広告を廃してメーカー側の意向を受けないスタンスから、他誌とは一線離れた視点での論調が多かった。特に各種ハード戦争期においては、Xboxの販売戦略に疑問符を投げかけたり、PSPの不具合問題を大きく取り上げるなど、他誌が書けない際どい記事を掲載し、それを好む層の獲得に成功している。
近年における「ゲーム=悪」という風潮に対し、特に少年事件が起こるたびに、それに強く異を唱える特集も多かった。ゲーム脳という定義付けや、神奈川県の制定した残酷ゲームの有害図書指定などに否定的な見解を示している。
しかし、ライターの判官贔屓的な意向によって書かれている記事もあり、特定の企業・団体の批判に終始する内容も少なくなかった。 そのためか、暗に「ゲーム誹謗」という蔑称で呼ばれていたといわれる。
また、隔月刊という性質から速報性に欠ける弱点があった。
[編集] ゲームソフト批評
この雑誌の核となる部分。レビュアーは編集部員やライターが行っていた。
メーカーからの試遊版ロムを拒否し、発売されてからプレイするため、速報性は他誌に大きく劣る。その代わりとして、メーカー側が語ってほしい用意されたキーワードを廃して品評することに成功している。

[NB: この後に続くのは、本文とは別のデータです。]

(** C28: the validation of a loaded listpack is safe on arbitrary bytes, and with a deep
    validation an accepted one can be walked from lpFirst with lpNext to its end, the
    entries are whole tuples, and no two tuples start with the same text. *)
Theorem lpValidateIntegrityAndDups_sound lp deep :
  bytes_ok lp -> zlength lp < 2147483648 ->
  exists r, lpValidateIntegrityAndDups lp (zlength lp) deep (Z.of_nat tl) = Ok r /\
    (r = true -> deep = true -> exists ps txts n,
       lpFirst lp = Ok (head ps) /\ (forall i p, ps !! i = Some p -> lpNext lp p = Ok (ps !! S i)) /\
       lpGetNumElements lp = Ok n /\ (n = LP_HDR_NUMELE_UNKNOWN \/ n = zlength ps) /\
       Forall2 (fun p txt => entry_text lp p = Ok txt) ps txts /\ (length ps mod tl = 0)%nat /\ NoDup (firsts tl txts)).
Proof.
  intros Hb Hl. unfold RdbDups.lpValidateIntegrityAndDups. destruct deep; cbn [negb].
  2: { destruct (validate_deep lp Hb (@None (list Z -> Z -> Z -> unit -> res (bool * unit))) (fun _ _ => True) false tt) as (r & a' & -> & _); [|done|by exists r].
       intros p numele ps a _ _ _. by eexists _, _. }
  destruct (validate_deep lp Hb (Some _lpEntryValidation) (fun ps data => exists txts, Forall2 (fun p txt => entry_text lp p = Ok txt) ps txts /\ seen txts data)
    true (mkDups (Z.of_nat tl) 0 None (-1))) as (r & data & -> & Hr).
  - intros p numele ps data Hv Hlen (txts & Hps & Hs). destruct (readable_text lp p Hb Hv Hl) as (txt & Htxt & Hlt).
    destruct (entry_step lp p numele txts data txt Hs Htxt Hlt) as (ok & data' & He & Hok & _).
    { pose proof (list.Forall2_length _ _ _ Hps). pow_const. lia. }
    exists ok, data'. split; [exact He|]. intros Ht. exists (txts ++ [txt]). split; [|by apply Hok]. apply Forall2_app; [done|]. by constructor.
  - exists []. split; [constructor|apply seen_start].
  - eexists. split; [done|]. intros Hrt _. destruct (Z.eqb_spec (Z.rem (count data) (Z.of_nat tl)) 0) as [E|]; [|done]. cbn [negb] in Hrt.
    destruct (Hr Hrt eq_refl) as (ps & q & n & Hw & (txts & Hps & Hs) & Ht & Hn & Hnn). exists ps, txts, n.
    split; [by apply (walk_head lp 6 ps q Hw)|]. split; [intros i p Hi; by apply (walk_next lp Hb 6 ps q Hw Ht i p Hi)|]. split_and!; [done..| |by eapply seen_nodup].
    destruct Hs as (_ & Hc & _). rewrite Hc, rem_zlength in E by done. rewrite (list.Forall2_length _ _ _ Hps). lia.
Qed.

そのため、執筆者の見解がそのまま現れる。手放しの称賛もあれば、不満を顕わにすることもある。時には心無い批判も飛び出している。
ライターのなかには、似た業態の他ゲーム誌(CONTINUE、ゲームラボ等)でもレビューを書いている者が多く、雑誌の購入層も被ることが多い。
[編集] コラム
名越稔洋らの業界著名人から、プロレスラー男色ディーノなどの異色コラムニストまで取り揃えられていた。コラムの寿命はかなりのばらつきがあり、長いものは最初から最後まで(休載含む)、短いものは5回未満で打ち切られている。

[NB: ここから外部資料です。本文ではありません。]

(* ===== verification/Dump.v ===== *)
(** Dumped values: createDumpPayload and verifyDumpPayload of src/redis-stable/src/cluster.c.

    A dumped value is its type, the bytes that saving writes, two bytes with the version of the
    format and eight bytes with the checksum of all that comes before, or eight zeros.  The
    theorems put together what is known of saving, of loading and of the checksum.
    [address_of] is the address of the string; memrev64ifbe does nothing on little-endian
    machines. *)

From stdpp Require Import gmap.
From S2P Require Import Prelude Machine Dict DictIter Double SetType Lzf Rio Rdb RdbObj Crc64.

Definition RDB_VERSION : Z := 12.

(** payload->io.buffer.ptr *)
Definition payload_bytes (payload : option (rio rio_buffer)) : list Z := match payload with Some r => buf_ptr (io r) | None => [] end.

(** payload->io.buffer.ptr = sdscatlen(payload->io.buffer.ptr, buf, len) *)
Definition payload_cat (payload : option (rio rio_buffer)) (buf : list Z) : option (rio rio_buffer) :=
  (fun r => set_io r (mkBuffer (buf_ptr (io r) ++ buf) (buf_pos (io r)))) <$> payload.

(** The value of an assertion about a number of bytes; [None] is -1. *)
Definition nonzero (n : option Z) : bool := match n with Some n => negb (n =? 0) | None => true end.

Section Dump.
Context (junk : Z) (htab : list Z -> htable) (address : list Z -> Z) (server : rdb_server) (table_address : list (list (sds * unit)) -> Z).

Definition createDumpPayload (st : crc64_state) (address_of : Z) (o : robj) (skip_checksum : bool) : res (option (rio rio_buffer) * crc64_state) :=
  let payload := Some (rioInitWithBuffer []) in
  let! '(n, payload) := rdbSaveObjectType payload o in
  assert! nonzero n in
  let! '(n, payload) := rdbSaveObject junk htab address server table_address payload o in
  assert! nonzero n in
  let buf := [Z.land RDB_VERSION 0xff; Z.land (Z.shiftr RDB_VERSION 8) 0xff] in
  let payload := payload_cat payload buf in
  let! '(crc, st) :=
    (if negb skip_checksum then crc64 st address_of 0 (payload_bytes payload) (zlength (payload_bytes payload)) else Ok (0, st)) in
  Ok (payload_cat payload (le_enc 8 crc), st).
End Dump.

(** C_OK or C_ERR, the version, and the state of the checksum. *)
Definition verifyDumpPayload (skip_checksum_validation : bool) (st : crc64_state) (address_of : Z) (p : list Z) (len : Z) : res (bool * option Z * crc64_state) :=
  if len <? 10 then Ok (false, None, st)
  else
    let footer := len - 10 in
    let! f1 := get1 (footer + 1) p in
    let! f0 := get1 footer p in
    let rdbver := Z.lor (Z.shiftl f1 8) f0 in
    if rdbver >? RDB_VERSION then Ok (false, Some rdbver, st)
    else if skip_checksum_validation then Ok (true, Some rdbver, st)
    else
      let! w := load (footer + 2) 8 p in
      let crc_payload := le_dec w in
      if crc_payload =? 0 then Ok (true, Some rdbver, st)
      else
        let! '(crc, st) := crc64 st address_of 0 p (len - 8) in
        Ok (crc =? crc_payload, Some rdbver, st).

基本的には文章中心だが、金子一馬のものなど、漫画のようなコマ割り形式コラムもいくつか存在している。
これらの中でも、がっぷ獅子丸が怪作を紹介する「悪趣味ゲーム紀行」は特に人気が高く、クソゲー・バカゲーブームの一助にもなった。
[編集] 漫画連載
代表的な連載作として、「ゲーれき2001」(はやのん)、読者コーナーにおいての漫画連載(飛龍乱)などがある。初期に連載されていた「ひまわり地獄」(林家志弦)は連載終了後に単行本化している。

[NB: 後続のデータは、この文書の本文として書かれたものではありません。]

(* ===== verification/KvstoreOps.v ===== *)
(** The keyspace, the contracts: what each operation of src/redis-stable/src/kvstore.c does
    to the array of maps that the kvstore represents. *)

From stdpp Require Import gmap.
From S2P Require Import Prelude Machine Fwtree Dict DictInv DictOps DictIter DictLog DictScan Kvstore KvstoreInv.

Section Ops.
Context {K V : Type} `{Countable K}.
Context (hashFunction : K -> Z) (keyCompare : K -> K -> bool).
Context (resizeAllowed : option (Z -> Z * Z -> bool)) (dict_can_resize : dictResizeEnable).
(** keyCompare is an equality test. *)
Hypothesis Hcmp : forall a b, keyCompare a b = true <-> a = b.
Notation kvstore := (kvstore K V).
Notation slot := (slot K V).
Notation dict_rep := (dict_rep hashFunction).
Notation kvs_rep := (kvs_rep hashFunction).
Notation same_keys := (@same_keys K V).
Implicit Types (kvs : kvstore) (d : dict K V) (s : slot) (m : gmap K V) (ms : list (gmap K V)).

Lemma rep_range kvs ms didx m : kvs_rep kvs ms -> 0 <= didx -> ms !! Z.to_nat didx = Some m -> 0 <= didx < num_dicts kvs.
Proof. intros [Hr _] H0 Hm. apply lookup_lt_Some in Hm. pose proof (dr_len _ _ _ Hr). lia. Qed.

Lemma rep_keys kvs kvs' ms : kvs_rep kvs ms -> dicts_rep hashFunction kvs' ms -> same_keys kvs kvs' -> kvs_rep kvs' ms.
Proof. intros [_ Hc] Hr (Hk & _). split; auto. Qed.

(** The dict at an index, with the map it stands for. *)
Lemma rep_slot kvs ms didx m :
  kvs_rep kvs ms -> 0 <= didx -> ms !! Z.to_nat didx = Some m ->
  exists o, kvstoreGetDict kvs didx = Ok o /\ slot_rep hashFunction o m.
Proof.
  intros Hk H0 Hm. pose proof Hk as [Hr _]. destruct (getDict_ok _ kvs ms didx Hr) as [o Hg]; [by eapply rep_range|].
  exists o. split; [done|]. destruct (slot_lookup _ kvs ms didx o Hr Hg) as (m0 & _ & _ & Hm0 & Hs). congruence.
Qed.

Lemma ensure_dict kvs ms didx m :
  kvs_rep kvs ms -> 0 <= didx -> ms !! Z.to_nat didx = Some m ->
  exists kvs' s, createDictIfNeeded kvs didx = Ok kvs' /\ kvs_rep kvs' ms /\ same_keys kvs kvs' /\
    kvstoreGetDict kvs' didx = Ok (Some s) /\ slot_rep hashFunction (Some s) m.
Proof.
  intros Hk H0 Hm. pose proof Hk as [Hr _].
  destruct (create_dict_contract _ kvs ms didx Hr) as (kvs' & s & Hc & Hr' & Hg & Hsame); [by eapply rep_range|].
  pose proof (rep_keys _ _ _ Hk Hr' Hsame) as Hk'. exists kvs', s. split_and!; try done.
  destruct (rep_slot kvs' ms didx m Hk' H0 Hm) as (o & Ho & Hs). congruence.
Qed.

(** A call on a dict that keeps its map. *)
Lemma store_keep kvs ms didx s m d :
  kvs_rep kvs ms -> kvstoreGetDict kvs didx = Ok (Some s) -> ms !! Z.to_nat didx = Some m ->
  dict_rep d m -> pauseAutoResize d = pauseAutoResize (s_dict s) -> logged (s_dict s) d ->
  exists kvs' node, store_dict kvs didx s d = Ok kvs' /\ kvs_rep kvs' ms /\ same_keys kvs kvs' /\
    kvstoreGetDict kvs' didx = Ok (Some (mkSlot d node)).
Proof.
  intros Hk Hg Hm Hd Hp Hl. pose proof Hk as [Hr Hc].
  destruct (store_dict_contract _ kvs ms didx s m d m Hr Hg Hm Hd Hp Hl) as (kvs' & Hs & Hr' & [node Hds] & Hsame).
  rewrite list_insert_id in Hr' by done. exists kvs', node. split_and!; [done|by eapply rep_keys|done..|].
  unfold kvstoreGetDict in *. apply get1_Ok in Hg as [H0 Hg]. apply get1_Ok. split; [done|]. rewrite Hds.
  apply list_lookup_insert_eq. by eapply lookup_lt_Some.
Qed.

Lemma find_kv_contract kvs ms didx m k :
  kvs_rep kvs ms -> 0 <= didx -> ms !! Z.to_nat didx = Some m ->
  exists kvs', kvstoreDictFind hashFunction keyCompare dict_can_resize kvs didx k = Ok (pair k <$> m !! k, kvs') /\
    kvs_rep kvs' ms /\ same_keys kvs kvs'.
Proof.
  intros Hk H0 Hm. unfold kvstoreDictFind. destruct (rep_slot kvs ms didx m Hk H0 Hm) as (o & Hg & Hs). rewrite Hg.
  destruct o as [s|]; [|rewrite Hs; by exists kvs]. destruct Hs as (Hd & _).
  destruct (find_contract hashFunction keyCompare Hcmp dict_can_resize (s_dict s) m k Hd) as (d' & Hf & Hd' & Hp). rewrite Hf.
  destruct (store_keep kvs ms didx s m d' Hk Hg Hm Hd' (proj2 Hp) (dictFind_log _ _ _ _ _ _ _ Hf)) as (kvs' & node & -> & Hk' & Hsame & _).
  by exists kvs'.
Qed.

それ以外には、前述のように漫画的なコラム・レビューは存在しているものの、純粋な漫画連載は少なかった。 ゲーム雑誌としては稀なケースといえる。
[編集] 休刊(事実上の廃刊)
後にGAME JAPANに掲載された元編集長のインタビューによれば、マイナーゲーム雑誌でありながらも、広告を取らなくても採算は取れていたようである。ゲーム会社の広告を受け入れないスタンスから、裏表紙は無地の中に「ゲームの広告を入れません」という宣言が書かれていただけのシンプルなものであった。
中期頃より「ゲーム業界以外の広告を募集しています」となり、マジック・ザ・ギャザリングなどの広告が載ることが何度かあった。その後、「勇気あるゲームメーカーは存在しますか?」となり、ゲームメーカーからの広告を取ろうとしたが一度も載らず、晩期は自社発売のボードゲームの広告を掲載し続けていた。
通巻67号にしてスタンスを撤回し、ゲーム会社広告を掲載、メーカーに阿った記事も多数掲載されるようになった。この号を境にメーカー側の意向を迎合する色合いが急激に増しており、後に刊行する新雑誌への移行を示していた。
2006年4月3日、69号を最後に休刊(事実上の廃刊)。11年の歴史に終止符が打たれた。
[編集] その後
ゲーム批評の後継雑誌として、67号以降の形態を発展させた新雑誌G-naviを発刊するが、2006年12月発売号(通巻3号)を最後に再び休刊している。これにより、現在マイクロマガジン社のゲーム関連雑誌はGAME SIDEのみとなっている。